>>
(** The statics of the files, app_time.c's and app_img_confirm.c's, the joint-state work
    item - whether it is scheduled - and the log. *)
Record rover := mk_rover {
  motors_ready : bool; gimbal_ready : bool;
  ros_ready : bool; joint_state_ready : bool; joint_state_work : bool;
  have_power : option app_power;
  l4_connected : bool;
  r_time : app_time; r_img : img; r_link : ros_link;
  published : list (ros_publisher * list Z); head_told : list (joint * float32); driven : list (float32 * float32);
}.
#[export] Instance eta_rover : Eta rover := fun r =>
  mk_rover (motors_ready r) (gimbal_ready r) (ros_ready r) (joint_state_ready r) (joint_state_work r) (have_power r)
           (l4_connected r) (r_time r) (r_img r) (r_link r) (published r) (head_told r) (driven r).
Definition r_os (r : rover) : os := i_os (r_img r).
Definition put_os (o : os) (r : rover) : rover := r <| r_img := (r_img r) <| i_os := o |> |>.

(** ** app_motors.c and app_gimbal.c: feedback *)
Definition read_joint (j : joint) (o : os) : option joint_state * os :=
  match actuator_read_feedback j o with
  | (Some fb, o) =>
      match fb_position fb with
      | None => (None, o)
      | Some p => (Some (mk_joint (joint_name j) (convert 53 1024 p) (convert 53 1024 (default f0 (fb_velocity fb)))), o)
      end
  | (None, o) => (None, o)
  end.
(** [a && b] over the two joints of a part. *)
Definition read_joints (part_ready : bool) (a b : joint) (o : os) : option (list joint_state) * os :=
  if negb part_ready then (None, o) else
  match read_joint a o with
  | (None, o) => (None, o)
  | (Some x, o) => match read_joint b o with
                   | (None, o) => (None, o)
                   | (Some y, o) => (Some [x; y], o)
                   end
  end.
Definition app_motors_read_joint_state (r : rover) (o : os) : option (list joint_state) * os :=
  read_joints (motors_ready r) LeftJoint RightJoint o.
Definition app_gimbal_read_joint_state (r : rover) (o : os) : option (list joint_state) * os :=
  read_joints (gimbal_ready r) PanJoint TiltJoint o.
<<
>>
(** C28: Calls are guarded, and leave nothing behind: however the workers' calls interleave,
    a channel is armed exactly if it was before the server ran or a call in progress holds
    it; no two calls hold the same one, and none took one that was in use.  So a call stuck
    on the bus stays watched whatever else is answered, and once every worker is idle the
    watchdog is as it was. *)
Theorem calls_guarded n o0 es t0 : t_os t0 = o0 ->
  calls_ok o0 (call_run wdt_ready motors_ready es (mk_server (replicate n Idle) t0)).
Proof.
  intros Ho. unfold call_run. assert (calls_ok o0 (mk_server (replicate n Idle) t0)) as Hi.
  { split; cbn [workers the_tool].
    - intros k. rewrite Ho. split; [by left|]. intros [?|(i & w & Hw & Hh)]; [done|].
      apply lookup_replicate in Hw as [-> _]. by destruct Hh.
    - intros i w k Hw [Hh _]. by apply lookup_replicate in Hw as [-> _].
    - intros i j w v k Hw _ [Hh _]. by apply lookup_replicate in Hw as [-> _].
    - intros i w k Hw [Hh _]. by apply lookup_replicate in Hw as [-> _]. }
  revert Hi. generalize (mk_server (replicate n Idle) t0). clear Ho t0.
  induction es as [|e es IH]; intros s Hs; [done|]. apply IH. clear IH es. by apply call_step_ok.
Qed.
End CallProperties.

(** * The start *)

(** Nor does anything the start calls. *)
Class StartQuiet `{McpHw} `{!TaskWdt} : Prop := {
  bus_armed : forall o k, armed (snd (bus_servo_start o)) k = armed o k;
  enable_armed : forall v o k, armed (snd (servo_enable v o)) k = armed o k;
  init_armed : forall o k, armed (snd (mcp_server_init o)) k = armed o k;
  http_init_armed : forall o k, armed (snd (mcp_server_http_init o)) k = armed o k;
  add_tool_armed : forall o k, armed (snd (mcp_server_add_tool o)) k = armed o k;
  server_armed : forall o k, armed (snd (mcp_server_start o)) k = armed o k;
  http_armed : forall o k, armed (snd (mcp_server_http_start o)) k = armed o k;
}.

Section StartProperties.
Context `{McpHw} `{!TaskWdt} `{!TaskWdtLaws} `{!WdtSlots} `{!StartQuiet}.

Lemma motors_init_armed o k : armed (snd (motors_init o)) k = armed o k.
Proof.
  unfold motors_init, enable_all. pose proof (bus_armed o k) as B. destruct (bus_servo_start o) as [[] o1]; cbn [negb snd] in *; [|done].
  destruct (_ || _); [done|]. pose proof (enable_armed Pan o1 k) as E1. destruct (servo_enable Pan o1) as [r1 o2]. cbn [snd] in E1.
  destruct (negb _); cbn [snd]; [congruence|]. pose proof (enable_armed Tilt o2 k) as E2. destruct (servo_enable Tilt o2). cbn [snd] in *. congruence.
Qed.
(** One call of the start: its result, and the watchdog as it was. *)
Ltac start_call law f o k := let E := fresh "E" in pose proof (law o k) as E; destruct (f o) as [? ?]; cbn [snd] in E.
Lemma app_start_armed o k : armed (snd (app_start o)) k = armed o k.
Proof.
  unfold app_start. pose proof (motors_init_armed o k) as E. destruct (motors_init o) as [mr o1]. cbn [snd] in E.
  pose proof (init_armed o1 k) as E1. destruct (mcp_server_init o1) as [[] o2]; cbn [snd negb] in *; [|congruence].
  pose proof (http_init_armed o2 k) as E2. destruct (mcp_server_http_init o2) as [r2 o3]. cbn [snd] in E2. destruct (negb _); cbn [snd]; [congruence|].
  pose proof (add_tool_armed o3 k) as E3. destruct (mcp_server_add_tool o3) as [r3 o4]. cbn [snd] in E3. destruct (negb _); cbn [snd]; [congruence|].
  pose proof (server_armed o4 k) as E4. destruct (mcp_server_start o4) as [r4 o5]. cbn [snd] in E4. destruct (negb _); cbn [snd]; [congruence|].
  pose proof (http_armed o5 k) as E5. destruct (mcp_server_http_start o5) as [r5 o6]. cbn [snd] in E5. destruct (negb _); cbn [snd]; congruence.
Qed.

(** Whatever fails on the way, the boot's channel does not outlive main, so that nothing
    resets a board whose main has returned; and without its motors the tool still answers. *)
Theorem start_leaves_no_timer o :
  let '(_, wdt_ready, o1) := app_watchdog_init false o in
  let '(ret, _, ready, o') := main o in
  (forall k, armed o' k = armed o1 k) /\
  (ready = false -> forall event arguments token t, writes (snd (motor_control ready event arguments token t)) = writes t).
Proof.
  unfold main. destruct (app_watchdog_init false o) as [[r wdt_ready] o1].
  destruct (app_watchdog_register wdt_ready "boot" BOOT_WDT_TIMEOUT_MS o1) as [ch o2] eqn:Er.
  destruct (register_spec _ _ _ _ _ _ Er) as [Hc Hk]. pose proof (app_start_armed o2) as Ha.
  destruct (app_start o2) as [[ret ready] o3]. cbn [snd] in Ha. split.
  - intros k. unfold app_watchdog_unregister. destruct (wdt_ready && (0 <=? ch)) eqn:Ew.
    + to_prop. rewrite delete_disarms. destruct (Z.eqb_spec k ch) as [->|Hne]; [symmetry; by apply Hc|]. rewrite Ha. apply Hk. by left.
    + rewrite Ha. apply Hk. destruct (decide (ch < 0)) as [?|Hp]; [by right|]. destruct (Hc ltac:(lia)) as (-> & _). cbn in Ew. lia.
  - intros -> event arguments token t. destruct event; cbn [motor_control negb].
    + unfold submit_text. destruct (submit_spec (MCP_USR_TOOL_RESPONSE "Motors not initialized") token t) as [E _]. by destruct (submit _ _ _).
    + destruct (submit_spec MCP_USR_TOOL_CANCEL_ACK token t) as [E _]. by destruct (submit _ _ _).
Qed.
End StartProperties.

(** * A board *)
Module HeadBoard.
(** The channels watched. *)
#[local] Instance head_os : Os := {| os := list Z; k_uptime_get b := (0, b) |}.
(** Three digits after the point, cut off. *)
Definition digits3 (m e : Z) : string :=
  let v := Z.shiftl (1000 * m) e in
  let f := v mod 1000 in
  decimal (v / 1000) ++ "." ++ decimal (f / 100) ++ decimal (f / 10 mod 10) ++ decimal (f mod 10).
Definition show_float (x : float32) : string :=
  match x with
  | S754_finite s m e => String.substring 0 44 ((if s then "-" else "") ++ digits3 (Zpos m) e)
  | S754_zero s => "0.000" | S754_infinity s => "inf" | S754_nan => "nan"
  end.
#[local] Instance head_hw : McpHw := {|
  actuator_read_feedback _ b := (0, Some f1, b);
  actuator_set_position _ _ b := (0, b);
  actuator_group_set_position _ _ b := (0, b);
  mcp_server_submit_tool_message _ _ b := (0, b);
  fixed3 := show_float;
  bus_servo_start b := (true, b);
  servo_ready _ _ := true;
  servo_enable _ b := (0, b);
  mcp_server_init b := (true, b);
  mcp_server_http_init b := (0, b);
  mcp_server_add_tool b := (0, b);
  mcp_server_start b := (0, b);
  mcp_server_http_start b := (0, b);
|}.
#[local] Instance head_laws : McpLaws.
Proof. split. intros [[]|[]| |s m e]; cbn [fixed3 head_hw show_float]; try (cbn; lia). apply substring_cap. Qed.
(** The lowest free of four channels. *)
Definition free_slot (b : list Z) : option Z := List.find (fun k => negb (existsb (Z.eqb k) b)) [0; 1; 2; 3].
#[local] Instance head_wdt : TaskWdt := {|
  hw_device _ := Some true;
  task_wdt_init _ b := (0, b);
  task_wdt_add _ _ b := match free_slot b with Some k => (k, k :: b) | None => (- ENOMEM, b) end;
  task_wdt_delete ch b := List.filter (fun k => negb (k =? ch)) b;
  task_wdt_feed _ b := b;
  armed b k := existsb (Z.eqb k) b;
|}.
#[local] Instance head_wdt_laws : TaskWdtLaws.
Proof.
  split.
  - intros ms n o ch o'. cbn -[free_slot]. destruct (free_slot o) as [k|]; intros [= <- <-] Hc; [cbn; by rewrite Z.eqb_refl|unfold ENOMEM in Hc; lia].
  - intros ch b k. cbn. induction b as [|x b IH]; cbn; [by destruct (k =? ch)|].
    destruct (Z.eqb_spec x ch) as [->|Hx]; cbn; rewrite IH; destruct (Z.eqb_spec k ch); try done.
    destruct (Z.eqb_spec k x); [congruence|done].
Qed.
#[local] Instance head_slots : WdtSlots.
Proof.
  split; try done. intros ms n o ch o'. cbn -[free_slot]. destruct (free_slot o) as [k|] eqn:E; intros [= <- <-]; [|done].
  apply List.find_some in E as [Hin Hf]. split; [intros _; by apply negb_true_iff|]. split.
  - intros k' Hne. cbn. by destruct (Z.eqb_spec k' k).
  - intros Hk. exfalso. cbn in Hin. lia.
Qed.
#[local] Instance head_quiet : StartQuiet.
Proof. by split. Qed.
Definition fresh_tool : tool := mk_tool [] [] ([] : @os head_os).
<<
>>
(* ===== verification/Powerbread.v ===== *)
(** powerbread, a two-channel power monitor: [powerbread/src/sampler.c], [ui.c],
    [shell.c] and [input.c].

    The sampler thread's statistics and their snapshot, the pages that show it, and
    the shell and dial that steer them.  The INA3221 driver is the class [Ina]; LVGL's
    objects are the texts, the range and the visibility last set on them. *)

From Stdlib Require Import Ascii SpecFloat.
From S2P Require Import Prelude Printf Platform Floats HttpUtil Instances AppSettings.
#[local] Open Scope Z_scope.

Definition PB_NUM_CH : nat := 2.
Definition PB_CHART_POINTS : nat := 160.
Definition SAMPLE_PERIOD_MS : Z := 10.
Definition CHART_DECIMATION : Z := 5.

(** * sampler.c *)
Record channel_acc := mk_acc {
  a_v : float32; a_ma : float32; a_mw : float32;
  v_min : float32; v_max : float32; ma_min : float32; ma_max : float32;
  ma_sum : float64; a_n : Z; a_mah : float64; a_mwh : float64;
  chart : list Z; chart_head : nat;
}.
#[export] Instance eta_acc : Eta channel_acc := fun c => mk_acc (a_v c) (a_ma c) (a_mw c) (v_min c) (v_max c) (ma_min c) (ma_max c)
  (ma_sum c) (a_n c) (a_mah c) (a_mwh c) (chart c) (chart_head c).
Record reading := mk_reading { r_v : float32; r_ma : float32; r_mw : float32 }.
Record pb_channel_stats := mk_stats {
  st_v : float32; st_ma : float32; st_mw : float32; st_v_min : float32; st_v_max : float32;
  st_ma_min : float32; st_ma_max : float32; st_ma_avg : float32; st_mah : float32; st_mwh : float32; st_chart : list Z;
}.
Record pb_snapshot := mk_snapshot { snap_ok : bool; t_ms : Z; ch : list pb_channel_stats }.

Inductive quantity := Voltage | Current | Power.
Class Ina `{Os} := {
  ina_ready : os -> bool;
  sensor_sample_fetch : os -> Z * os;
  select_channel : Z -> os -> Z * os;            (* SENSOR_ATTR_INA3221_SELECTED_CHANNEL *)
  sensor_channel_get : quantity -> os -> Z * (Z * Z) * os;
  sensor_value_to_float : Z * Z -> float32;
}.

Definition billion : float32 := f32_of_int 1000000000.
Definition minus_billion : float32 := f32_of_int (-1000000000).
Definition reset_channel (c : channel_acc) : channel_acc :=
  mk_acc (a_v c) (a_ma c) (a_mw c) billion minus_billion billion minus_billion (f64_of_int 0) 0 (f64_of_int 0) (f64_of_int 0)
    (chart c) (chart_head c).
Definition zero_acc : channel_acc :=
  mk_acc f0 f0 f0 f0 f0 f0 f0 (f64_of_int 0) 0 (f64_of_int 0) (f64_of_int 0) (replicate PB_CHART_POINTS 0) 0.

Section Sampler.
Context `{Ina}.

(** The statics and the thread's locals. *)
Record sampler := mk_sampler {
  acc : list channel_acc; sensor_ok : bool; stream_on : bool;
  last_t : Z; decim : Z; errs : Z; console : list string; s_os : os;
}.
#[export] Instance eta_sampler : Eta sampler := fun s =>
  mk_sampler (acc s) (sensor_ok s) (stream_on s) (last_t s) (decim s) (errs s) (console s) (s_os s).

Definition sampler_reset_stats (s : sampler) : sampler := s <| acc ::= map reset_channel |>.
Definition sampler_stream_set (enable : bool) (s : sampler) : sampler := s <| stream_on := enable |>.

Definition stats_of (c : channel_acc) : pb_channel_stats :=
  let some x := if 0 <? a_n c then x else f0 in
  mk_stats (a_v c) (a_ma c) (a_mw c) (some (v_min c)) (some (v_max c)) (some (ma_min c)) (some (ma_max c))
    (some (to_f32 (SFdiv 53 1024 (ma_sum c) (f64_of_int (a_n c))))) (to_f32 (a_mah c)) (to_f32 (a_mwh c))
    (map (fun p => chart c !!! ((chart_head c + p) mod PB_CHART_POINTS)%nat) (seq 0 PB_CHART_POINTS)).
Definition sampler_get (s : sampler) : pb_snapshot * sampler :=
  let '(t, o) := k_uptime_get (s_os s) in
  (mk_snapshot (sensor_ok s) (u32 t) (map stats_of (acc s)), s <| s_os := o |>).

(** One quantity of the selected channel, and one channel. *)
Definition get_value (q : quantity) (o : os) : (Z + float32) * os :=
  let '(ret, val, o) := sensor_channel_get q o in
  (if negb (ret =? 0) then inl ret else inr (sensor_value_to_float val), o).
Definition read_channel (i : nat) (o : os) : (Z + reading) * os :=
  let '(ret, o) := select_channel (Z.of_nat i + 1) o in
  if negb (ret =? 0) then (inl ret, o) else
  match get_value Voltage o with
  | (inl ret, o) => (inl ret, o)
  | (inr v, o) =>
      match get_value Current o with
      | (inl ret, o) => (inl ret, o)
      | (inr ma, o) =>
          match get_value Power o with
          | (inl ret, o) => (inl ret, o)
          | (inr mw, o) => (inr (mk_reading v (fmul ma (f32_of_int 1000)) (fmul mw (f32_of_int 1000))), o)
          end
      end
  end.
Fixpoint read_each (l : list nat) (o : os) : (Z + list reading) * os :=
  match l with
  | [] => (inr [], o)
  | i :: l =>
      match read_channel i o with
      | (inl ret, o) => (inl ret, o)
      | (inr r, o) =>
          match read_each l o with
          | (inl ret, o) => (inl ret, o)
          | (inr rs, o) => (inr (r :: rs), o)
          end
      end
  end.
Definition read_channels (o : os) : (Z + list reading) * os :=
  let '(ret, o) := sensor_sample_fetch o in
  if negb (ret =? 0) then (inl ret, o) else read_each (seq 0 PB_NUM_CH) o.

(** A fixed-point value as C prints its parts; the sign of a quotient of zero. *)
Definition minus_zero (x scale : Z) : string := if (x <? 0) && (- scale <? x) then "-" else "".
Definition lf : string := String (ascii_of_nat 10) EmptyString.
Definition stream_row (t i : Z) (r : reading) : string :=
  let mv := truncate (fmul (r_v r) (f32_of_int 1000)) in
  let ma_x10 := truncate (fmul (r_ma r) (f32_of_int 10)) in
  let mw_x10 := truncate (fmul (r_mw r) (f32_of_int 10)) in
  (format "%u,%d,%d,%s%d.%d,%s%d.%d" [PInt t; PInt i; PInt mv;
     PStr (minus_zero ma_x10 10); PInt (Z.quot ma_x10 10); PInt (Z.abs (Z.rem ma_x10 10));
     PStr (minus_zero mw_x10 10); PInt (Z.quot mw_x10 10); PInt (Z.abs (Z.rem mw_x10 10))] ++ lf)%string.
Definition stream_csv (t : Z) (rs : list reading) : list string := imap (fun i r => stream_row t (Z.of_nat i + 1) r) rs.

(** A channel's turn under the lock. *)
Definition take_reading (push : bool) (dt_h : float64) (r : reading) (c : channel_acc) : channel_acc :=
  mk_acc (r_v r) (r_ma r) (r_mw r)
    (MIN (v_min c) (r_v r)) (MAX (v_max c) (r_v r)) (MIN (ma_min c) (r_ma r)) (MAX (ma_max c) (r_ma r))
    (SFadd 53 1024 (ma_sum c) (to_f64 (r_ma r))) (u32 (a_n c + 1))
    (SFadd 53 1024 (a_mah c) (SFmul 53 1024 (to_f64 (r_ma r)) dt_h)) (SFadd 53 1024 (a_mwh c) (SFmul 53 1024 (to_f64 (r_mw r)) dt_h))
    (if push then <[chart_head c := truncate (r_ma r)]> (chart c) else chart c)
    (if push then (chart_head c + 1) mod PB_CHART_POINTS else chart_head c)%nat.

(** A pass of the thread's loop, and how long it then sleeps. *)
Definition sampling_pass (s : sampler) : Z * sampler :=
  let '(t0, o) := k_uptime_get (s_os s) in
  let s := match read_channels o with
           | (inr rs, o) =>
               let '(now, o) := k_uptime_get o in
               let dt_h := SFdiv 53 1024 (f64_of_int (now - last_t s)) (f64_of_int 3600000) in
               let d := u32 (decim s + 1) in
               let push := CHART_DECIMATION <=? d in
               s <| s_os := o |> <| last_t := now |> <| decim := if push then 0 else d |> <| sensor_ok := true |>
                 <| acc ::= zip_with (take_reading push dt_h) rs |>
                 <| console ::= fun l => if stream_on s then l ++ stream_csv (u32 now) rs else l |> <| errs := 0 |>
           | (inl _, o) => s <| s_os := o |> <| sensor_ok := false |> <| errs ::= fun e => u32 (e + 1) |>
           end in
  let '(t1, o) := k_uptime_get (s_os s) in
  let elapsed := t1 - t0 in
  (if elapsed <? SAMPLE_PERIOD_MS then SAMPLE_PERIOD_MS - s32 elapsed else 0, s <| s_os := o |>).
<<
> [INSTRUCTIONS TO FOLLOW]:
From the records above, give again exactly the lines running from the line with "read_joint b o with" to the line with "read_joints (gimbal_ready r)", inclusive.

> [TASK ANSWER]:
  | (Some x, o) => match read_joint b o with
                   | (None, o) => (None, o)
                   | (Some y, o) => (Some [x; y], o)
                   end
  end.
Definition app_motors_read_joint_state (r : rover) (o : os) : option (list joint_state) * os :=
  read_joints (motors_ready r) LeftJoint RightJoint o.
Definition app_gimbal_read_joint_state (r : rover) (o : os) : option (list joint_state) * os :=
  read_joints (gimbal_ready r) PanJoint TiltJoint o.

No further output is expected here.